Second, everything Justice Kennedy wrote about DOMA would apply to the Ohio Constitutional provision that prohibits same sex marriage.  While he wrote about Federalism and the traditional role of states to define marriage, his language strongly suggests that a majority on the Court would find that the ban on same sex marriage is unconstitutional.

Justice Kennedy described DOMA as depriving “same-sex couples of the benefits and responsibilities that come with the federal  recognition of their marriages.” The same can be said in Ohio, as lost of state rights depend on a person being married.  In State v. Carswell (a case where the Ohio Supreme Court held that the Ohio constitutional amendment that banned same sex marriage did not invalidate the state’s domestic violence laws) the Ohio Supreme Court said, “Marriage gives  individuals a standing before the law. Being married gives a person certain legal rights, duties, and liabilities. For example, a married person may not testify against his or her spouse in some situations. R.C. 2945.42. A married person may inherit property from a spouse who dies intestate. R.C. 2105.06.”

Justice Kennedy also said that the “avowed purpose and practical effect of the law here in question are to impose a disadvantage, a separate status, and so a stigma upon all who enter into same-sex marriages . . .”  Again, the same can be said about Ohio’s ban on same sex marriage. This is what Justice Kennedy means when he writes about the “equal dignity of same-sex marriages.”   He continued:  “DOMA writes inequality into the entire United States Code.”  Again, the same is true in Ohio, as the constitutional amendment writes inequality into the Ohio Constitution.

To remove any confusion, Justice Kennedy emphasizes that the “moral and sexual choices” of same sex couple are protected by the Constitution.  The constitution prevents the government from burdening the lives of same sex couples “in visible

and public ways” and that “ The liberty protected by the Fifth Amendment’s Due Process Clause contains within it the prohibition against denying to any person the equal protection of the laws.”

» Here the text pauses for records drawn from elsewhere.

Lemma scan_None rs i :
  scan rs i = None <-> forall x, In x rs -> task_id x <> i.
Proof.
  induction rs as [|a rs IH]; simpl.
  - split; [intros _ x [] | reflexivity].
  - destruct (String.eqb_spec (task_id a) i) as [Ea|Na].
    + split; [discriminate|]. intros H. now destruct (H a (or_introl eq_refl)).
    + rewrite IH. split.
      * intros H x [<-|Hx]; auto.
      * intros H x Hx. apply H. now right.
Qed.

Lemma get_task_result_found w i r :
  scan (task_results w) i = Some r -> get_task_result i w = (Ok r, w).
Proof. unfold get_task_result, bind, get_task_results. now intros ->. Qed.

Lemma get_task_result_not_found w i :
  scan (task_results w) i = None ->
  get_task_result i w = (Raise (HTTPException 404 "Task not found"), w).
Proof. unfold get_task_result, bind, get_task_results. now intros ->. Qed.

(** The earliest entry under an id is the only one when ids are distinct. *)
Lemma first_match_unique (pre post : list TaskResult) first r :
  NoDup (map task_id (pre ++ first :: post)) ->
  In r (pre ++ first :: post) ->
  task_id first = task_id r ->
  (forall x, In x pre -> task_id x <> task_id r) ->
  first = r.
Proof.
  intros ND Hin Hid Hpre.
  apply in_app_or in Hin. destruct Hin as [Hin|[->|Hin]]; trivial.
  - now destruct (Hpre r Hin).
  - exfalso. rewrite map_app in ND. simpl in ND.
    apply NoDup_remove_2 in ND. apply ND.
    apply in_or_app. right. rewrite Hid. now apply in_map.
Qed.

(** The store after two overlapping runs in a fresh process: both entries
    are named "task_1". *)
Example overlapping_runs_share_an_id :
  map task_id (task_results overlapped_world) = ["task_1"; "task_1"] /\
  map timestamp (task_results overlapped_world) = [4000000%Z; 6000000%Z].
Proof. split; reflexivity. Qed.

(** C4, counterexample.  After two overlapping runs the store holds two
    different results under "task_1" (both runs read the store length 0
    before either appended); the lookup of the id of the second one returns
    the first one. *)
Lemma lookup_misses_later_duplicate :
  ~ lookup_returns_each_appended_result.
Proof.
  intros H.
  pose (r2 := mkTaskResult "task_1" "completed" "Task completed successfully"
                           6000000%Z (3000000 # 1000000)%Q).
  assert (I : In r2 (task_results overlapped_world))
    by (right; left; reflexivity).
  destruct H as [H _]. specialize (H overlapped_world r2 I).
  vm_compute in H. discriminate H.
Qed.

(** C4, amended.  For every result in the store, the lookup of its id
    returns the earliest-appended entry with that id, found by scanning the
    store from the front; that entry is the result itself whenever the ids
    in the store are distinct.  For every id that no entry of the store
    carries, the lookup raises [HTTPException 404 "Task not found"].  In
    both cases the lookup returns or raises (it never exits) and leaves the
    world as it was. *)
Theorem lookup_by_task_id (w : World) :
  (forall r, In r (task_results w) ->
     exists first pre post,
       get_task_result (task_id r) w = (Ok first, w) /\
       task_results w = pre ++ first :: post /\
       task_id first = task_id r /\
       (forall x, In x pre -> task_id x <> task_id r) /\
       (NoDup (map task_id (task_results w)) -> first = r)) /\
  (forall i, (forall r, In r (task_results w) -> task_id r <> i) ->
     get_task_result i w =
       (Raise (HTTPException 404 "Task not found"), w)).
Proof.
  split.
  - intros r Hin.
    destruct (scan (task_results w) (task_id r)) as [first|] eqn:S.
    + destruct (scan_Some _ _ _ S) as (pre & post & Hs & Hid & Hpre).
      exists first, pre, post. repeat split; trivial.
      * now apply get_task_result_found.
      * intros ND. rewrite Hs in ND, Hin.
        now apply (first_match_unique pre post).
    + rewrite scan_None in S. now destruct (S r Hin).
  - intros i H. apply get_task_result_not_found. now apply scan_None.
Qed.
(** * wake: ListenForQuitSignal and WaitWithTimeout (util.go)

    The two functions of package [wake] are embedded as small-step machines
    whose program points are the lines of util.go.  The pieces of the Go
    runtime they call (error values, [errors.Is], [context.Context],
    buffered channels, package [os/signal], [time.After]) are modelled first;
    the scheduler and the outside world are explicit actions of a schedule,
    so every interleaving of the call with cancellations, signal deliveries,
    clock ticks and the spawned goroutine is covered. *)

From Stdlib Require Import ZArith Lia DecimalString.
From stdpp Require Import gmap strings list fin_maps pretty.

Local Open Scope Z_scope.

(** ** Error values *)

(** A Go [error] is an interface value.  The dynamic types the package
    itself produces are [*errors.errorString] (from [errors.New]),
    [*fmt.wrapError] (from [fmt.Errorf] with one [%w] verb) and
    [context.deadlineExceededError].  The first two are pointers: [p] is the
    address, and [==] compares it.  The [wait] function of a caller may
    return an error of a type of its own: [customError] is a value of such a
    type, one that has neither an [Is] nor an [Unwrap] method; [comparable]
    says whether the type supports [==] (a struct or a pointer does, a slice
    or a map does not), [p] identifies the value and [msg] is what its
    [Error] method returns. *)
Inductive error : Type :=
| errorString (p : positive) (s : string)
| wrapError (p : positive) (msg : string) (err : error)
| deadlineExceededError
| customError (comparable : bool) (p : positive) (msg : string).

(** [nil] is [None]. *)
Abbreviation goerror := (option error).

(** The method [Error]. *)
Definition Error (e : error) : string :=
  match e with
  | errorString _ s => s
  | wrapError _ msg _ => msg
  | deadlineExceededError => "context deadline exceeded"
  | customError _ _ msg => msg
  end.

(** The method [Unwrap], where the dynamic type has one. *)
Definition Unwrap (e : error) : goerror :=
  match e with
  | wrapError _ _ err => Some err
  | _ => None
  end.

(** [reflectlite.TypeOf(e).Comparable()]: does the dynamic type of [e]
    support [==]. *)
Definition comparable (e : error) : bool :=
  match e with
  | customError c _ _ => c
  | _ => true
  end.

(** [==] on two non-nil interface values: same dynamic type and same
    pointer or value; the empty struct [deadlineExceededError] equals
    itself.  On two values of one type that is not comparable Go panics
    instead of answering; [errors.Is] never asks then (see [errors_is]), and
    the answer given here is [false]. *)
Definition error_eqb (a b : error) : bool :=
  match a, b with
  | errorString p _, errorString q _ => bool_decide (p = q)
  | wrapError p _ _, wrapError q _ _ => bool_decide (p = q)
  | deadlineExceededError, deadlineExceededError => true
  | customError true p _, customError true q _ => bool_decide (p = q)
  | _, _ => false
  end.

(** The loop of [errors.is]: compare if the target is comparable, then
    follow [Unwrap].  (None of the types above has an [Is] method.) *)
Fixpoint errors_is (err target : error) (targetComparable : bool) : bool :=
  (targetComparable && error_eqb err target) ||
  match err with
  | wrapError _ _ inner => errors_is inner target targetComparable
  | _ => false
  end.

(** [errors.Is]. *)
Definition errors_Is (err target : goerror) : bool :=
  match err, target with
  | Some e, Some t => errors_is e t (comparable t)
  | None, None => true
  | _, _ => false
  end.

(** Package-level error variables live at fixed, distinct addresses; the
    heap hands out addresses from [first_heap_ptr] on. *)
Definition ErrReceivedQuitSignal : error :=
  errorString 1 "received quit signal".

Definition ErrWaitDeadlineExceeded : error :=
  errorString 2 "wait func didn't complete within timeout".

Definition context_Canceled : error := errorString 3 "context canceled".

Definition context_DeadlineExceeded : error := deadlineExceededError.

Definition first_heap_ptr : positive := 4.

(** [fmt.Errorf] with the format ["%s: %w"]: a fresh [*fmt.wrapError] at
    address [p] whose message is the two operands joined by [": "]. *)
Definition fmt_Errorf_s_w (p : positive) (s : string) (err : error) : error :=
  wrapError p (s +:+ ": " +:+ Error err) err.

(** What a caller does when it propagates an error upward: any number of
    further [%w] layers, each with its own address and message. *)
Definition wrap_layers (layers : list (positive * string)) (e : error) : error :=
  foldr (λ l acc, wrapError l.1 l.2 acc) e layers.

(** ** Signals *)

(** [os.Signal] values are [syscall.Signal] numbers (linux numbering). *)
Abbreviation Signal := Z (only parsing).

Definition SIGINT : Signal := 2.
Definition SIGQUIT : Signal := 3.
Definition SIGKILL : Signal := 9.
Definition SIGTERM : Signal := 15.
Definition SIGSTOP : Signal := 19.
Definition os_Interrupt : Signal := SIGINT.

(** The table [syscall.signals] (linux): the names of the signals 1 to 31. *)
Definition signals : list string :=
  [ ""; "hangup"; "interrupt"; "quit"; "illegal instruction";
    "trace/breakpoint trap"; "aborted"; "bus error";
    "floating point exception"; "killed"; "user defined signal 1";
    "segmentation fault"; "user defined signal 2"; "broken pipe";
    "alarm clock"; "terminated"; "stack fault"; "child exited";
    "continued"; "stopped (signal)"; "stopped"; "stopped (tty input)";
    "stopped (tty output)"; "urgent I/O condition";
    "CPU time limit exceeded"; "file size limit exceeded";
    "virtual timer expired"; "profiling timer expired"; "window changed";
    "I/O possible"; "power failure"; "bad system call" ].

Definition itoa (n : Z) : string := NilZero.string_of_int (Z.to_int n).

(** [syscall.Signal.String]. *)
Definition Signal_String (s : Signal) : string :=
  if bool_decide (0 ≤ s < Z.of_nat (length signals)) then
    match signals !! Z.to_nat s with
    | Some str => if bool_decide (str = "") then "signal " +:+ itoa s else str
    | None => "signal " +:+ itoa s
    end
  else "signal " +:+ itoa s.

(** The name of each of the signals 1 to 31 of linux, written out signal
    by signal: what a log line of the caller is expected to show. *)
Abbreviation linux_signal_names :=
  [ (1, "hangup"); (2, "interrupt"); (3, "quit"); (4, "illegal instruction");
    (5, "trace/breakpoint trap"); (6, "aborted"); (7, "bus error");
    (8, "floating point exception"); (9, "killed");
    (10, "user defined signal 1"); (11, "segmentation fault");
    (12, "user defined signal 2"); (13, "broken pipe"); (14, "alarm clock");
    (15, "terminated"); (16, "stack fault"); (17, "child exited");
    (18, "continued"); (19, "stopped (signal)"); (20, "stopped");
    (21, "stopped (tty input)"); (22, "stopped (tty output)");
    (23, "urgent I/O condition"); (24, "CPU time limit exceeded");
    (25, "file size limit exceeded"); (26, "virtual timer expired");
    (27, "profiling timer expired"); (28, "window changed");
    (29, "I/O possible"); (30, "power failure"); (31, "bad system call") ]
  (only parsing).

(** [os/signal]: [numSig] and [signum]. *)
Definition numSig : Z := 65.

Definition signum (s : Signal) : Z :=
  if bool_decide (0 ≤ s < numSig) then s else -1.

(** SIGKILL and SIGSTOP cannot be caught: the kernel acts on the process
    itself and package [os/signal] never sees them. *)
Definition uncatchable (s : Signal) : bool :=
  bool_decide (s = SIGKILL) || bool_decide (s = SIGSTOP).

(** ** Channels *)

(** A channel made by [make(chan A, cap)]: its capacity and the queued
    values, oldest first. *)
Record chan (A : Type) : Type := Chan { ch_cap : nat; ch_buf : list A }.
Arguments Chan {A} _ _.
Arguments ch_cap {A} _.
Arguments ch_buf {A} _.

Definition make_chan {A} (cap : nat) : chan A := Chan cap [].

(** A send completes when the queue has room; otherwise the sender blocks
    ([None]).  No receiver is ever parked on the channels of this package
    while their queue is full, so direct hand-off is not modelled. *)
Definition chan_send {A} (ch : chan A) (v : A) : option (chan A) :=
  if bool_decide (length (ch_buf ch) < ch_cap ch)%nat
  then Some (Chan (ch_cap ch) (ch_buf ch ++ [v]))
  else None.

(** [select { case ch <- v: default: }]: send, or drop the value. *)
Definition chan_send_nb {A} (ch : chan A) (v : A) : chan A :=
  default ch (chan_send ch v).

(** A receive completes when a value is queued. *)
Definition chan_recv {A} (ch : chan A) : option (A * chan A) :=
  match ch_buf ch with
  | v :: rest => Some (v, Chan (ch_cap ch) rest)
  | [] => None
  end.

(** ** Contexts *)

(** A [context.Context] as the two methods used: [Done] (is the channel
    closed) and [Err].  Cancelling stores the reason and closes the channel
    in one atomic step; a second cancellation changes nothing. *)
Record Context : Type := Ctx { ctx_done : bool; ctx_err : goerror }.

Definition context_Background : Context := Ctx false None.

(** The reasons the interface allows [Err] to report. *)
Inductive reason : Type := Canceled | DeadlineExceeded.

Definition reason_err (r : reason) : error :=
  match r with
  | Canceled => context_Canceled
  | DeadlineExceeded => context_DeadlineExceeded
  end.

Definition cancel (r : reason) (ctx : Context) : Context :=
  if ctx_done ctx then ctx else Ctx true (Some (reason_err r)).

Definition ctx_Err (ctx : Context) : goerror := ctx_err ctx.

(** The contract of the interface: [Err] is non-nil exactly when [Done] is
    closed, and it is then one of the two context errors. *)
Definition ctx_ok (ctx : Context) : Prop :=
  if ctx_done ctx then ∃ r, ctx_err ctx = Some (reason_err r)
  else ctx_err ctx = None.

(** ** Timers *)

(** [time.Duration] and the runtime clock are [int64] nanoseconds. *)
Definition int64_wrap (z : Z) : Z := (z + 2 ^ 63) `mod` 2 ^ 64 - 2 ^ 63.

Definition maxInt64 : Z := 2 ^ 63 - 1.

(** [time.when(d)] at clock [now]: the instant a timer of duration [d]
    fires.  A duration that is zero or negative gives the present instant;
    an overflowing sum is clamped. *)
Definition when (now d : Z) : Z :=
  if bool_decide (d ≤ 0) then now
  else
    let t := int64_wrap (now + d) in
    if bool_decide (t < 0) then maxInt64 else t.

(** The channel of a timer is ready once the clock has reached its instant. *)
Definition timer_fired (tm now : Z) : bool := bool_decide (tm ≤ now).

(** ** Package os/signal *)

(** [handlers.m] maps each registered channel to the set of signal numbers
    it wants; the channels themselves live in a store keyed by the same
    identifiers. *)
Definition handler_set (h : gset Z) (n : Z) : gset Z :=
  if bool_decide (n < 0) then h else {[n]} ∪ h.

(** [signal.Notify(c, sig...)]: an empty list asks for every signal. *)
Definition signal_Notify (c : positive) (sig : list Signal)
    (m : gmap positive (gset Z)) : gmap positive (gset Z) :=
  let h := default ∅ (m !! c) in
  let wanted :=
    if bool_decide (length sig = 0%nat) then seqZ 0 numSig else signum <$> sig in
  <[c := foldl handler_set h wanted]> m.

(** [signal.Stop(c)]. *)
Definition signal_Stop (c : positive)
    (m : gmap positive (gset Z)) : gmap positive (gset Z) :=
  delete c m.

(** [h.want(n)] for the handler of channel [c], if it has one. *)
Definition want (m : gmap positive (gset Z)) (c : positive) (n : Z) : bool :=
  match m !! c with
  | Some h => bool_decide (n ∈ h)
  | None => false
  end.

(** [signal.process(sig)]: every registered channel that wants the signal
    gets a send that does not block. *)
Definition signal_process (s : Signal) (m : gmap positive (gset Z))
    (chans : gmap positive (chan Z)) : gmap positive (chan Z) :=
  let n := signum s in
  if bool_decide (n < 0) then chans
  else map_imap (λ c ch, Some (if want m c n then chan_send_nb ch s else ch)) chans.

(** ** The process around a call *)

(** What a call shares with the rest of the process: the context it was
    given, the signal table, the channel store, the next free heap address,
    and whether the process is still running. *)
Record world : Type := World {
  w_ctx : Context;
  w_handlers : gmap positive (gset Z);
  w_chans : gmap positive (chan Z);
  w_heap : positive;
  w_alive : bool
}.

(** The outside world cancels the context. *)
Definition world_cancel (r : reason) (w : world) : world :=
  World (cancel r (w_ctx w)) (w_handlers w) (w_chans w) (w_heap w) (w_alive w).

(** The kernel delivers a signal to the process.  A signal that cannot be
    caught never reaches [signal.process]: SIGKILL ends the process, SIGSTOP
    suspends it until it is continued, and the program sees nothing of the
    suspension.  Any other signal is handed to [signal.process].  What the
    runtime does with a signal no channel is registered for (its default
    disposition) lies outside the package and is left out. *)
Definition world_signal (s : Signal) (w : world) : world :=
  if uncatchable s
  then World (w_ctx w) (w_handlers w) (w_chans w) (w_heap w)
         (if bool_decide (s = SIGKILL) then false else w_alive w)
  else World (w_ctx w) (w_handlers w)
         (signal_process s (w_handlers w) (w_chans w)) (w_heap w) (w_alive w).

(** A process in which nothing is registered and no context is cancelled. *)
Definition boot : world := World context_Background ∅ ∅ first_heap_ptr true.

(** ** ListenForQuitSignal (util.go, lines 44-59) *)

Module Listen.

(** The two cases of the [select] at line 53. *)
Inductive branch : Type := CaseDone | CaseSig.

The best proof that we are reading the opinion correctly in this broad way is the dissents of Chief Justice Roberts and Justice Scalia.  The Chief Justice tries to limit the opinion to states that already recognize same sex marriage by suggesting that it is “undeniable that its judgment is based on federalism.”  Nice try!  Why else is Justice Scalia is apoplectic?  Scalia tries to suggest that “the Constitution neither requires nor forbids our society to approve of same-sex marriage, much as it neither requires nor forbids us to approve of no-fault divorce, polygamy, or the consumption of alcohol.”  However, he doesn’t have four other justices joining him in this view.

Our Supreme Court attorney-expert agrees.  “If someone challenges a state same sex marriage ban, like the Ohio constitutional amendment, “ he says, “the Supreme Court is ready to strike the ban down.  I wouldn’t have thought this yesterday, but it seems obvious that the votes are there.”

Now we just need someone to act – the Courthouse is open!